(* ===== verification/Chars.v ===== *)
(** Characters of a text: Rust's [str::chars] and [String::from_utf8_lossy] over UTF-8
    bytes, the character classes the daemon asks about, and decimal [i64] texts. *)
From S2P Require Import Prelude Text Profile Inert.

Module Chars.

Definition replacement : Z := 0xfffd.

(** The second byte a first byte admits. *)
Definition second (a b : byte) : bool :=
  if Inert.byte_is 0xe0 a then Profile.in_bytes 0xa0 0xbf b
  else if Inert.byte_is 0xed a then Profile.in_bytes 0x80 0x9f b
  else if Inert.byte_is 0xf0 a then Profile.in_bytes 0x90 0xbf b
  else if Inert.byte_is 0xf4 a then Profile.in_bytes 0x80 0x8f b
  else Inert.cont b.

Definition low (b : byte) : Z := (byte_to_Z b - 0x80)%Z.

(** [from_utf8_lossy]: each maximal invalid piece becomes one replacement character. On
    valid UTF-8, which every [str] is, these are its [chars]. *)
Fixpoint lossy (l : bytes) : list Z :=
  match l with
  | [] => []
  | a :: l1 =>
      if Profile.in_bytes 0 0x7f a then byte_to_Z a :: lossy l1
      else if Profile.in_bytes 0xc2 0xdf a then
        match l1 with
        | [] => [replacement]
        | b :: l2 =>
            if Inert.cont b then ((byte_to_Z a - 0xc0) * 64 + low b)%Z :: lossy l2 else replacement :: lossy l1
        end
      else if Profile.in_bytes 0xe0 0xef a then
        match l1 with
        | [] => [replacement]
        | b :: l2 =>
            if second a b then
              match l2 with
              | [] => [replacement]
              | c :: l3 =>
                  if Inert.cont c then ((byte_to_Z a - 0xe0) * 4096 + low b * 64 + low c)%Z :: lossy l3
                  else replacement :: lossy l2
              end
            else replacement :: lossy l1
        end
      else if Profile.in_bytes 0xf0 0xf4 a then
        match l1 with
        | [] => [replacement]
        | b :: l2 =>
            if second a b then
              match l2 with
              | [] => [replacement]
              | c :: l3 =>
                  if Inert.cont c then
                    match l3 with
                    | [] => [replacement]
                    | d :: l4 =>
                        if Inert.cont d
                        then ((byte_to_Z a - 0xf0) * 262144 + low b * 4096 + low c * 64 + low d)%Z :: lossy l4
                        else replacement :: lossy l3
                    end
                  else replacement :: lossy l2
              end
            else replacement :: lossy l1
        end
      else replacement :: lossy l1
  end.

Definition chars (s : string) : list Z := lossy (as_bytes s).

(** [String] of characters. *)
Definition text (cs : list Z) : string := from_utf8 (concat (Inert.utf8 <$> cs)).

(** [char::is_control] (category Cc) and [char::is_whitespace] (White_Space). *)
Definition is_control (c : Z) : bool := ((0 <=? c) && (c <=? 0x1f) || (0x7f <=? c) && (c <=? 0x9f))%Z.

Definition is_whitespace (c : Z) : bool :=
  ((9 <=? c) && (c <=? 0xd) || (0x2000 <=? c) && (c <=? 0x200a))%Z ||
  existsb (Z.eqb c) [0x20; 0x85; 0xa0; 0x1680; 0x2028; 0x2029; 0x202f; 0x205f; 0x3000]%Z.

(** A Unicode scalar value. *)
Definition scalar (c : Z) : Prop := (0 <= c < 0xd800 \/ 0xe000 <= c <= 0x10ffff)%Z.

(** Decides a condition on bytes of known value. *)
Ltac byte_lia := unfold second, low, Inert.byte_is, Inert.cont, Profile.in_bytes in *; lia.

Lemma byte_small z : (0 <= z < 256)%Z -> byte_to_Z (byte_of_Z z) = z.
Proof. intros. rewrite byte_to_Z_of_Z. by apply Z.mod_small. Qed.

Lemma byte_to_Z_range b : (0 <= byte_to_Z b < 256)%Z.
Proof. unfold byte_to_Z. pose proof (N_ascii_bounded b). lia. Qed.

(** The digits of a code point in base 64. *)
Lemma sextets c : (0 <= c)%Z -> exists x y z w, c = (x * 262144 + y * 4096 + z * 64 + w)%Z /\
  (c / 262144 = x /\ c / 4096 = x * 64 + y /\ c / 64 = x * 4096 + y * 64 + z /\
   (c / 4096) mod 64 = y /\ (c / 64) mod 64 = z /\ c mod 64 = w)%Z /\ (0 <= x /\ 0 <= y < 64 /\ 0 <= z < 64 /\ 0 <= w < 64)%Z.
Proof.
  intros Hc. exists (c / 262144)%Z, ((c / 4096) mod 64)%Z, ((c / 64) mod 64)%Z, (c mod 64)%Z.
  Z.to_euclidean_division_equations. lia.
Qed.

Lemma lossy_utf8 c rest : scalar c -> lossy (Inert.utf8 c ++ rest) = c :: lossy rest.
Proof.
  intros Hc. unfold Inert.utf8, scalar in *.
  destruct (sextets c) as (x & y & z & w & Ec & (H1 & H2 & H3 & H4 & H5 & H6) & Hr); [lia|].
  rewrite H4, H5, H6, H1, H2, H3. clear H1 H2 H3 H4 H5 H6.
  destruct (Z.ltb_spec c 0x80); [|destruct (Z.ltb_spec c 0x800); [|destruct (Z.ltb_spec c 0x10000)]];
    cbn [fmap list_fmap app];
    repeat match goal with |- context [byte_of_Z ?v] =>
      let b := fresh "b" in let Hb := fresh "Hb" in
      assert (byte_to_Z (byte_of_Z v) = v) as Hb by (apply byte_small; lia); set (b := byte_of_Z v) in *; clearbody b end;
    cbn [lossy].
  - replace (Profile.in_bytes 0 0x7f _) with true by byte_lia. f_equal. lia.
  - replace (Profile.in_bytes 0 0x7f _) with false by byte_lia. replace (Profile.in_bytes 0xc2 0xdf _) with true by byte_lia.
    replace (Inert.cont _) with true by byte_lia. f_equal. byte_lia.
  - replace (Profile.in_bytes 0 0x7f _) with false by byte_lia. replace (Profile.in_bytes 0xc2 0xdf _) with false by byte_lia.
    replace (Profile.in_bytes 0xe0 0xef _) with true by byte_lia. replace (second _ _) with true by (unfold second; repeat case_match; byte_lia).
    replace (Inert.cont _) with true by byte_lia. f_equal. byte_lia.
  - replace (Profile.in_bytes 0 0x7f _) with false by byte_lia. replace (Profile.in_bytes 0xc2 0xdf _) with false by byte_lia.
    replace (Profile.in_bytes 0xe0 0xef _) with false by byte_lia. replace (Profile.in_bytes 0xf0 0xf4 _) with true by byte_lia.
    replace (second _ _) with true by (unfold second; repeat case_match; byte_lia). replace (Inert.cont _) with true by byte_lia.
    replace (Inert.cont _) with true by byte_lia. f_equal. byte_lia.
Qed.

Lemma chars_text cs : Forall scalar cs -> chars (text cs) = cs.
Proof.
  unfold chars, text. rewrite as_bytes_from_utf8. induction 1 as [|c cs Hc _ IH]; [done|]. cbn [fmap list_fmap concat].
  by rewrite lossy_utf8, IH.
Qed.

Lemma lossy_scalar n : forall l, length l <= n -> Forall scalar (lossy l).
Proof.
  induction n as [|n IH]; intros [|a l1] Hl; try (cbn in Hl; lia); [done..|]. cbn [length] in Hl.
  assert (scalar replacement) as Hr by (unfold scalar, replacement; lia). pose proof (byte_to_Z_range a).
  cbn [lossy]. repeat case_match; subst; repeat first [apply Forall_nil_2 | apply Forall_cons_2]; try exact Hr;
    try (apply IH; cbn [length] in *; lia); unfold scalar;
    repeat match goal with b : byte |- _ => lazymatch goal with _ : (0 <= byte_to_Z b < 256)%Z |- _ => fail | _ => pose proof (byte_to_Z_range b) end end;
    unfold second in *; repeat case_match; byte_lia.
Qed.

(** ** Decimal [i64] *)

(** [to_string] of an [i64]. *)
Definition show_i64 (z : Z) : string := if (z <? 0)%Z then "-" +:+ to_string (Z.to_N (- z)) else to_string (Z.to_N z).

Fixpoint digits_of (acc : Z) (l : bytes) : option Z :=
  match l with
  | [] => Some acc
  | c :: l => if digit c then digits_of (acc * 10 + (byte_to_Z c - 48)) l else None
  end.

(** [str::parse::<i64>]: an optional sign, then digits; out of range is an error. *)
Definition parse_i64 (s : string) : option Z :=
  let value l := match l with [] => None | _ => digits_of 0 l end in
  z ← match as_bytes s with
      | c :: l => if decide (c = "+"%char) then value l
                  else if decide (c = "-"%char) then Z.opp <$> value l
                  else value (c :: l)
      | [] => None
      end;
  if decide (in_i64 z) then Some z else None.

Lemma digits_of_app a acc b :
  Forall (fun c => digit c = true) a ->
  digits_of acc (a ++ b) = match digits_of acc a with Some v => digits_of v b | None => None end.
Proof. intros Ha. revert acc. induction Ha as [|c a Hc _ IH]; intros acc; [done|]. cbn [app digits_of]. by rewrite Hc. Qed.


(** The value of a decimal rendering. *)
Lemma digits_of_go x : forall s acc, Forall (fun c => digit c = true) (as_bytes s) ->
  exists k, digits_of acc (as_bytes (pretty_N_go x s)) = digits_of (acc * 10 ^ Z.of_nat k + Z.of_N x) (as_bytes s).
Proof.
  induction (N.lt_wf_0 x) as [x _ IH]; intros s acc Hs. destruct (decide (x = 0%N)) as [->|Hx].
  - exists 0. rewrite pretty_N_go_0. f_equal. lia.
  - rewrite pretty_N_go_step by lia. assert (x mod 10 < 10)%N as Hm by (apply N.mod_lt; lia).
    assert (forall n, (n < 10)%N -> byte_to_Z (pretty_N_char n) = (48 + Z.of_N n)%Z /\ digit (pretty_N_char n) = true) as Hd.
    { intros n Hn. assert (n ∈ [0; 1; 2; 3; 4; 5; 6; 7; 8; 9]%N) as Hi by (rewrite !elem_of_cons; lia).
      repeat (apply elem_of_cons in Hi as [->|Hi]; [done|]). by apply not_elem_of_nil in Hi. }
    destruct (Hd _ Hm) as [Hv Hg].
    destruct (IH (x / 10)%N ltac:(apply N.div_lt; lia) (String (pretty_N_char (x mod 10)) s) acc) as [k Hk].
    { constructor; [done|exact Hs]. }
    exists (S k). rewrite Hk. cbn [as_bytes list_ascii_of_string digits_of]. unfold as_bytes. cbn [list_ascii_of_string digits_of].
    rewrite Hg, Hv. f_equal. rewrite Nat2Z.inj_succ, Z.pow_succ_r by lia.
    pose proof (N.div_mod x 10 ltac:(lia)). lia.
Qed.

Lemma digits_of_to_string n : digits_of 0 (as_bytes (to_string n)) = Some (Z.of_N n).
Proof.
  unfold to_string, pretty, pretty_N. destruct (decide _) as [->|Hn]; [done|].
  destruct (digits_of_go n "" 0) as [k ->]; [constructor|]. done.
Qed.

Lemma to_string_head n : exists c l, as_bytes (to_string n) = c :: l /\ c <> "+"%char /\ c <> "-"%char.
Proof.
  pose proof (digits_of_to_string n) as Hv. pose proof (to_string_digits n) as Hd.
  destruct (as_bytes (to_string n)) as [|c l] eqn:E.
  - exfalso. injection Hv as Hv. assert (n = 0%N) as -> by lia. discriminate E.
  - exists c, l. apply Forall_cons in Hd as [Hc _]. split; [done|]. split; intros ->; discriminate Hc.
Qed.

Lemma parse_show_i64 z : (0 <= z)%Z -> in_i64 z -> parse_i64 (show_i64 z) = Some z.
Proof.
  intros Hz Hi. unfold parse_i64, show_i64. destruct (Z.ltb_spec z 0); [lia|].
  pose proof (digits_of_to_string (Z.to_N z)) as Hv. destruct (to_string_head (Z.to_N z)) as (c & l & E & H1 & H2).
  rewrite E in *. rewrite !decide_False by done. cbn [mbind option_bind] in *. rewrite Hv. cbn [mbind option_bind].
  rewrite Z2N.id by lia. by rewrite decide_True.
Qed.
End Chars.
____________
• [WHAT YOU WILL DO]
Going back to the entries above, set down exactly the lines that begin at the one with "(** ** Decimal [i64] *)" and end at the one with "then value l", both included, and nothing else.

• [SOLUTION FOR THIS EXERCISE]
(** ** Decimal [i64] *)

(** [to_string] of an [i64]. *)
Definition show_i64 (z : Z) : string := if (z <? 0)%Z then "-" +:+ to_string (Z.to_N (- z)) else to_string (Z.to_N z).

Fixpoint digits_of (acc : Z) (l : bytes) : option Z :=
  match l with
  | [] => Some acc
  | c :: l => if digit c then digits_of (acc * 10 + (byte_to_Z c - 48)) l else None
  end.

(** [str::parse::<i64>]: an optional sign, then digits; out of range is an error. *)
Definition parse_i64 (s : string) : option Z :=
  let value l := match l with [] => None | _ => digits_of 0 l end in
  z ← match as_bytes s with
      | c :: l => if decide (c = "+"%char) then value l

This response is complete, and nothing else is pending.